Aim of the task
Determine which lines of the records include the word "params", and copy them.

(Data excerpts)

(** * Detector: the frame-capture and decimation pipeline of js8call

    A shallow embedding of [src/Detector.cpp].  The member functions of the
    class [Detector] become functions over a record holding its data members
    together with the two fields of the global [dec_data] that they touch
    ([dec_data.params.kin] and [dec_data.d2]).  The wall clock read through
    [DriftingDateTime::currentMSecsSinceEpoch] is an explicit argument, one
    per reading.  Runs produce a list of observable events (lock, store,
    buffer write, signal emission, unlock) in program order. *)

From Stdlib Require Import ZArith Lia List Bool.
From stdpp Require Import base list sorting.

Open Scope Z_scope.

(** ** Machine integers *)

(** Value of a [w]-bit unsigned integer holding [x]. *)
Definition wrap (w : Z) (x : Z) : Z := x mod 2 ^ w.

(** [unsigned] (32 bits). *)
Definition u32 (x : Z) : Z := wrap 32 x.

(** [size_t] (64 bits). *)
Definition u64 (x : Z) : Z := wrap 64 x.

(** [int] and [qint32]: 32 bits, two's complement. *)
Definition i32 (x : Z) : Z :=
  let y := wrap 32 x in if y <? 2 ^ 31 then y else y - 2 ^ 32.

(** ** Outcomes *)

Inductive error : Type :=
| AssertionFailure   (* a Q_ASSERT that does not hold *)
| OutOfBounds        (* an access outside an array: undefined behaviour *)
| OutOfFuel.         (* the loop did not finish within the fuel given *)

Inductive result (A : Type) : Type :=
| Ok (a : A)
| Err (e : error).
Arguments Ok {A} a.
Arguments Err {A} e.

#[global] Instance result_ret : MRet result := fun A a => Ok a.

#[global] Instance result_bind : MBind result := fun A B k r =>
  match r with
  | Ok a => k a
  | Err e => Err e
  end.

(** ** Observable events *)

Inductive event : Type :=
| EvLock                                  (* QMutexLocker constructed on m_lock *)
| EvUnlock                                (* QMutexLocker destroyed at scope exit *)
| EvDropped (frames k ns : Z)             (* the qDebug line of writeData *)
| EvStore (byteOffset frames pos : Z)     (* store (&data[byteOffset], frames, &m_buffer[pos]) *)
| EvD2Write (index value : Z)             (* dec_data.d2[index] = value *)
| EvFramesWritten (k : Z).                (* Q_EMIT framesWritten (k) *)

(** ** std::rotate *)

(** [std::rotate (first, first + mid, last)] over the whole array: the
    element at [mid] becomes the first one.  [mid] must lie inside the
    array. *)
Definition std_rotate {A} (mid : nat) (l : list A) : list A :=
  drop mid l ++ take mid l.

(** The same call through reverse iterators,
    [std::rotate (rbegin, rbegin + mid, rend)]. *)
Definition std_rotate_rev {A} (mid : nat) (l : list A) : list A :=
  reverse (std_rotate mid (reverse l)).

(** ** What other headers declare *)

(** Modelled from the spec: the constants, the filter and the frame layout
    are declared in [Detector.hpp], [AudioDevice.hpp] and [commons.h], not
    in [Detector.cpp]; the model takes them as an interface.  The filter
    consumes a contiguous run of [NDOWN] samples and produces one output
    sample per call. *)
Class Platform : Type := {
  NDOWN : Z;                                 (* Detector::Filter::NDOWN *)
  JS8_NTMAX : Z;                             (* commons.h *)
  JS8_RING_BUFFER : bool;                    (* commons.h *)
  QT_NO_DEBUG : bool;                        (* set in a release build *)
  bytesPerFrame : Z;                         (* AudioDevice::bytesPerFrame () *)
  Filter : Type;                             (* Detector::Filter *)
  (* Filter::downSample: from the filter and the NDOWN samples its argument
     points to, the output sample and the filter afterwards *)
  downSample : Filter -> list Z -> Z * Filter;
  (* the sample AudioDevice::store extracts from the frame of the data that
     begins at a byte offset *)
  frameSample : list Byte.byte -> Z -> Z
}.

Section Detector.

Context {P : Platform}.

(** The data members of [Detector] and the part of [dec_data] it works
    on.  [m_bufferPos] and the window size [m_samplesPerFFT * NDOWN] are
    taken to be [size_t] values, as [Filter::NDOWN] and the loop variables
    they are compared with. *)
Record Detector : Type := mkDetector {
  m_frameRate : Z;           (* unsigned *)
  m_period : Z;              (* unsigned *)
  m_filter : Filter;
  m_buffer : list Z;         (* Working Sample Window *)
  m_bufferPos : Z;           (* size_t index into m_buffer *)
  m_samplesPerFFT : Z;
  m_ns : Z;                  (* qint32 *)
  kin : Z;                   (* dec_data.params.kin, an int *)
  d2 : list Z;               (* dec_data.d2 *)
  isOpen : bool              (* QIODevice::isOpen () *)
}.

Definition set_kin (k : Z) (s : Detector) : Detector :=
  mkDetector (m_frameRate s) (m_period s) (m_filter s) (m_buffer s)
    (m_bufferPos s) (m_samplesPerFFT s) (m_ns s) k (d2 s) (isOpen s).

Definition set_bufferPos (p : Z) (s : Detector) : Detector :=
  mkDetector (m_frameRate s) (m_period s) (m_filter s) (m_buffer s)
    p (m_samplesPerFFT s) (m_ns s) (kin s) (d2 s) (isOpen s).

Definition set_ns (n : Z) (s : Detector) : Detector :=
  mkDetector (m_frameRate s) (m_period s) (m_filter s) (m_buffer s)
    (m_bufferPos s) (m_samplesPerFFT s) n (kin s) (d2 s) (isOpen s).

Definition set_d2 (l : list Z) (s : Detector) : Detector :=
  mkDetector (m_frameRate s) (m_period s) (m_filter s) (m_buffer s)
    (m_bufferPos s) (m_samplesPerFFT s) (m_ns s) (kin s) l (isOpen s).

Definition set_buffer (l : list Z) (s : Detector) : Detector :=
  mkDetector (m_frameRate s) (m_period s) (m_filter s) l
    (m_bufferPos s) (m_samplesPerFFT s) (m_ns s) (kin s) (d2 s) (isOpen s).

Definition set_filter (f : Filter) (s : Detector) : Detector :=
  mkDetector (m_frameRate s) (m_period s) f (m_buffer s)
    (m_bufferPos s) (m_samplesPerFFT s) (m_ns s) (kin s) (d2 s) (isOpen s).

Definition set_samplesPerFFT (n : Z) (s : Detector) : Detector :=
  mkDetector (m_frameRate s) (m_period s) (m_filter s) (m_buffer s)
    (m_bufferPos s) n (m_ns s) (kin s) (d2 s) (isOpen s).

(** [sizeof (dec_data.d2) / sizeof (dec_data.d2[0])] *)
Definition d2_size (s : Detector) : Z := Z.of_nat (length (d2 s)).

(** [Detector::setBlockSize] *)
Definition setBlockSize (n : Z) (s : Detector) : Detector :=
  set_samplesPerFFT n s.

(** [Detector::secondInPeriod]; [now] is the clock reading.  The C++
    [%] and [/] on the signed [qint64] truncate towards zero; [m_period]
    is not zero in any use of the class. *)
Definition secondInPeriod (now : Z) (s : Detector) : Z :=
  let secondInToday := u32 (Z.quot (Z.rem now 86400000) 1000) in
  secondInToday mod m_period s.

(** [Detector::resetBufferContent] *)
Definition resetBufferContent (s : Detector) : Detector * list event :=
  (set_d2 (replicate (length (d2 s)) 0) s, [EvLock; EvUnlock]).

(** [msInPeriod] of [Detector::resetBufferPosition] (line 99) *)
Definition msInPeriod (now : Z) (s : Detector) : Z :=
  u32 (Z.rem (Z.rem now 86400000) (u32 (m_period s * 1000))).

(** [Detector::resetBufferPosition].  [now] is the clock reading of the
    function itself, [now'] the later one of its call to
    [secondInPeriod].  [std::rotate] with its middle outside the array is
    undefined. *)
Definition resetBufferPosition (now now' : Z) (s : Detector)
  : result (Detector * list event) :=
  let prevKin := kin s in
  let s1 := set_kin (i32 (Z.min (u32 (msInPeriod now s * m_frameRate s) / 1000)
                                (u32 (d2_size s)))) s in
  let s2 := set_bufferPos 0 s1 in
  let s3 := set_ns (i32 (secondInPeriod now' s2)) s2 in
  let delta := i32 (kin s3 - prevKin) in
  if delta <? 0 then
    if - delta <=? d2_size s3
    then Ok (set_d2 (std_rotate (Z.to_nat (- delta)) (d2 s3)) s3, [EvLock; EvUnlock])
    else Err OutOfBounds
  else
    if delta <=? d2_size s3
    then Ok (set_d2 (std_rotate_rev (Z.to_nat delta) (d2 s3)) s3, [EvLock; EvUnlock])
    else Err OutOfBounds.

(** [Detector::clear] *)
Definition clear (now now' : Z) (s : Detector) : result (Detector * list event) :=
  if JS8_RING_BUFFER then
    '(s1, t1) ← resetBufferPosition now now' s;
    let '(s2, t2) := resetBufferContent s1 in
    Ok (s2, t1 ++ t2)
  else
    Ok (set_bufferPos 0 (set_kin 0 s), []).

(** [Detector::reset] *)
Definition reset (now now' : Z) (s : Detector) : result (bool * Detector * list event) :=
  '(s1, t) ← clear now now' s;
  Ok (isOpen s1, s1, t).


(** Modelled from the spec: [AudioDevice::store], declared in
    [AudioDevice.hpp], copies [n] frames of [data] from byte offset [off]
    on into consecutive slots, one sample per frame. *)
Definition store (data : list Byte.byte) (off : Z) (n : Z) : list Z :=
  map (fun j => frameSample data (off + Z.of_nat j * bytesPerFrame))
      (seq 0 (Z.to_nat n)).

(** The inner [for] loop of [writeData] (lines 182-185), [n] rounds to go
    from loop index [i]. *)
Fixpoint downSampleLoop (n : nat) (i : Z) (s : Detector)
  : result (Detector * list event) :=
  match n with
  | O => Ok (s, [])
  | S n' =>
    let from := u64 (i * NDOWN) in
    if from + NDOWN <=? Z.of_nat (length (m_buffer s)) then
      let '(y, f) := downSample (m_filter s)
                       (take (Z.to_nat NDOWN) (drop (Z.to_nat from) (m_buffer s))) in
      let k := kin s in
      if (0 <=? k) && (k <? d2_size s) then
        let s1 := set_filter f (set_kin (i32 (k + 1))
                    (set_d2 (<[Z.to_nat k := y]> (d2 s)) s)) in
        '(s2, t) ← downSampleLoop n' (i + 1) s1;
        Ok (s2, EvD2Write k y :: t)
      else Err OutOfBounds
    else Err OutOfBounds
  end.

(** One round of the outer loop of [writeData] (lines 169-190): the
    number of frames processed, the state and the events. *)
Definition writeRound (data : list Byte.byte) (framesAccepted remaining : Z)
  (s : Detector) : result (Z * Detector * list event) :=
  let window := u64 (m_samplesPerFFT s * NDOWN) in
  let numFramesProcessed := Z.min (u64 (window - m_bufferPos s)) remaining in
  let off := u64 (u64 (framesAccepted - remaining) * bytesPerFrame) in
  let pos := m_bufferPos s in
  if pos + numFramesProcessed <=? Z.of_nat (length (m_buffer s)) then
    let s1 := set_buffer (list_inserts (Z.to_nat pos)
                            (store data off numFramesProcessed) (m_buffer s)) s in
    let s2 := set_bufferPos (u64 (pos + numFramesProcessed)) s1 in
    let ev := EvStore off numFramesProcessed pos in
    if m_bufferPos s2 =? window then
      '(s3, t) ← (if (0 <=? kin s2)
                     && (kin s2 <? i32 (JS8_NTMAX * 12000 - m_samplesPerFFT s2))
                  then downSampleLoop (Z.to_nat (m_samplesPerFFT s2)) 0 s2
                  else Ok (s2, []));
      Ok (numFramesProcessed, set_bufferPos 0 s3,
          ev :: t ++ [EvFramesWritten (kin s3)])
    else Ok (numFramesProcessed, s2, [ev])
  else Err OutOfBounds.

(** The outer loop of [writeData] (lines 166-191). *)
Fixpoint writeLoop (fuel : nat) (data : list Byte.byte)
  (framesAccepted remaining : Z) (s : Detector) : result (Detector * list event) :=
  if remaining =? 0 then Ok (s, [])
  else
    match fuel with
    | O => Err OutOfFuel
    | S fuel' =>
      '(n, s1, t1) ← writeRound data framesAccepted remaining s;
      '(s2, t2) ← writeLoop fuel' data framesAccepted (u64 (remaining - n)) s1;
      Ok (s2, t1 ++ t2)
    end.

(** Lines 142-147 of [writeData]: the period wraparound check. *)
Definition periodCheck (now : Z) (s : Detector) : Detector :=
  let ns := i32 (secondInPeriod now s) in
  set_ns ns (if ns <? m_ns s then set_bufferPos 0 (set_kin 0 s) else s).

(** [static_cast<size_t> (maxSize / bytesPerFrame ())] *)
Definition requestedFrames (maxSize : Z) : Z := u64 maxSize / bytesPerFrame.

Response area
    ([dec_data.params.kin] and [dec_data.d2]).  The wall clock read through
  kin : Z;                   (* dec_data.params.kin, an int *)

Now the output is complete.